BLOESCH ON BAPTISM
Sometimes I think this guy has somehow tapped into my brain (although he says what I think a whole lot better than I could ever say it – and I do occasionally disagree with him – but not here). For example:
My recommendation is that both sides in this dispute [Baptists vs. Infant baptizers] respect the integrity of the other side and also accept the baptism of the other side, so long as it is performed in the name of the Father, the Son and the Holy Spirit and in the context of the community of faith. Against those who defend pedobaptism [that is the baptism of infants], I contend that baptism is ineffectual apart from personal faith and that it is not complete until the dawning of faith. Against those who champion believers’ baptism, I am firmly convinced that there should be no rebaptism. I also believe that baptism should be seen as sacramental and should take place in a service of worship where the Word of God is read and proclaimed.
Regarding mode of baptism, I support pouring over both immersion and sprinkling, simply because the symbolism of baptism as the pouring out of the Spirit is more fully preserved. Yet I fully accept the legitimacy of the other modes of baptism. When baptism is applied to children, a strong rite of confirmation is necessitated in order to underline the importance of personal decision for salvation. Confirmation presupposes conversion and does not itself create conversion, as in a fully sacramentalist view.
Because pedobaptism today has virtually become a means of cheap grace, I personally favor the rite of believer’s baptism but always interpreted in a sacramental way, as a means of grace. When baptism is given to believers, it does not impart salvation but confirms and ratifies a salvation already set in motion by the experience of conversion. Congregationalist theologian Daniel Jenkins has voiced the complaint that infant baptism has become in too many circles a celebration of natural birth rather than of the new birth. This need not be if confirmation would again be elevated – not as a sacrament but as a sacramental ordinance in which the laity are ordained into active service in Christ’s kingdom. Baptism itself becomes a rite of ordination of the laity when it is applied to believers.
Donald Bloesch, The Church: Sacraments, Worship, Ministry, Mission (IVP, 2002) pp. 158-159.
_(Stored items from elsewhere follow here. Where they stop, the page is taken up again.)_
(** * Finite-difference Jacobian (package [fd]): orchestrator, serial and
      concurrent evaluators

    A shallow embedding of [Jacobian], [jacobianSerial] and
    [jacobianConcurrent] of [src/graph/graph.go] (the [package fd] part of the
    file), together with the properties of the specification that concern
    them.

    Numbers.  Go's [float64] is read over exact arithmetic, as the
    specification's properties are: a scalar is a canonical rational [Qc],
    whose equality is Leibniz equality and whose operations compute.  Go's
    [int] is a 64-bit two's complement integer: a [Z] wrapped by [wrap64]
    wherever the source does arithmetic on it; loop indices that range over
    the dimensions of a matrix are [nat].

    Effects.  The caller's function [f] is called for its effect on a buffer;
    a run records, in order, the argument vectors [f] was evaluated at, the
    final contents of the destination matrix and of the caller's slice [x],
    and whether the call returned, panicked or blocked.  The goroutines of the
    concurrent evaluator are interleaved by an explicit scheduler oracle.

    Package [graph].  [Copy] and [CopyWeighted] of the same file work on
    values of interface types: a source is the record of what its methods
    return, a destination is a state with the methods of its builder, and a
    method that panics returns [None].  What the comments of the interfaces
    ask of an implementation is a hypothesis of the theorems that need it. *)

From Stdlib Require Import String.
From Stdlib Require Import List ZArith QArith Qcanon Lia Bool Permutation.
Import ListNotations.

Local Open Scope Qc_scope.

(** ** Scalars *)

(** The comparison [a == b] of two scalars. *)
Definition Qc_eqb (a b : Qc) : bool := Qeq_bool a b.

(** ** Slices of scalars *)

(** [make([]float64, n)]: a fresh slice of [n] zeros. *)
Definition make (n : nat) : list Qc := repeat 0 n.

(** The builtin [copy(dst, src)]: the first [min (len dst) (len src)] elements
    of [src] overwrite those of [dst]; the length of [dst] is kept. *)
Definition copy (dst src : list Qc) : list Qc :=
  firstn (length dst) src ++ skipn (length src) dst.
(** * tmpacc: a shallow embedding of [tmpacc/TemporalAccumulator.py]

    The development follows the Python module class by class:
    [Interval], [DataSeries], [Calendar] and [TemporalAccumulator] become
    modules of the same name whose definitions are the methods of the class.
    The part of Python's [datetime] and [re] libraries that the module calls
    is modelled first (after CPython's [Lib/datetime.py]).

    Python integers are unbounded, so they are [Z]; [//] and [%] with a
    positive divisor are [Z.div] and [Z.modulo] (both round towards minus
    infinity).  Where a built-in method converts an integer argument to a
    C integer ([datetime.replace], [list.pop], [list.insert]) the
    conversion and its [OverflowError] are written out.  An exception is
    a value of [exn] carried by [Raise]. *)

From Stdlib Require Import ZArith List String Ascii Bool Lia.
Import ListNotations.

Open Scope Z_scope.

(* ================================================================== *)
(** * Outcomes of a Python call *)

Inductive exn : Type :=
| ValueError
| OverflowError
| IndexError
| KeyError
| TypeError.

(** [OutOfFuel] is produced only by a loop model that was given too little
    fuel; it does not correspond to any Python behaviour. *)
Inductive outcome (A : Type) : Type :=
| Ok (a : A)
| Raise (e : exn)
| OutOfFuel.

Arguments Ok {A} a.
Arguments Raise {A} e.
Arguments OutOfFuel {A}.

Definition bind {A B : Type} (c : outcome A) (k : A -> outcome B) : outcome B :=
  match c with
  | Ok a => k a
  | Raise e => Raise e
  | OutOfFuel => OutOfFuel
  end.

Notation "x <- c ;; k" := (bind c (fun x => k))
  (at level 61, c at next level, right associativity).

(** [try: c except ValueError: h] *)
Definition try_except_ValueError {A : Type} (c h : outcome A) : outcome A :=
  match c with
  | Raise ValueError => h
  | other => other
  end.

Definition b2z (b : bool) : Z := if b then 1 else 0.
(** * CAN-Boat minimal reader: a shallow embedding of [read.py]

    The development follows the source file top to bottom: the Python
    values and exceptions the decoders traffic in, the handful of
    built-ins the parser relies on ([str.split], [int(_, 16)], [bytes],
    [struct.unpack]), the field decoders of class [Furuno], the dispatch
    table [field_decoders], the per-PGN field walks of
    [parse_raw_message], the acquisition loop [run] and the snapshot
    accessor [get_data].

    Python [float] is IEEE-754 binary64 and is modelled by Rocq's
    primitive floats; Python [int] is unbounded and is modelled by [Z];
    the dictionary [data_dict] is a [gmap] keyed by field name.  A line
    is a [string] whose characters are the code points below 256.  What
    the code prints is kept as a list of structured diagnostics, one per
    [print] call.  Exceptions are explicit: a computation either
    completes normally or raises, and a [try ... except Exception] turns
    a raise into a printed diagnostic.

    Not modelled: the serial port and [set_raw_mode], the decoding of the
    received bytes into text, and the module-level consumer loop that
    polls [get_data]. *)

From Stdlib Require Import ZArith Floats String Ascii List Lia Bool.
From Stdlib Require Import DecimalString.
From stdpp Require Import gmap strings list fin_maps.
I used to hold an even stronger believer’s baptism position until I lived near so many Baptists in Texas (Where the Baptist Church IS the de facto state church). There I saw how even “believers’ baptism” has become a form of cheap grace – a cultural expectation that one will go forward, “get saved”, and get baptized – sometime in the teen years. And once this is accomplished a person can move on to the next phase of life – confident that he or she has the God thing covered.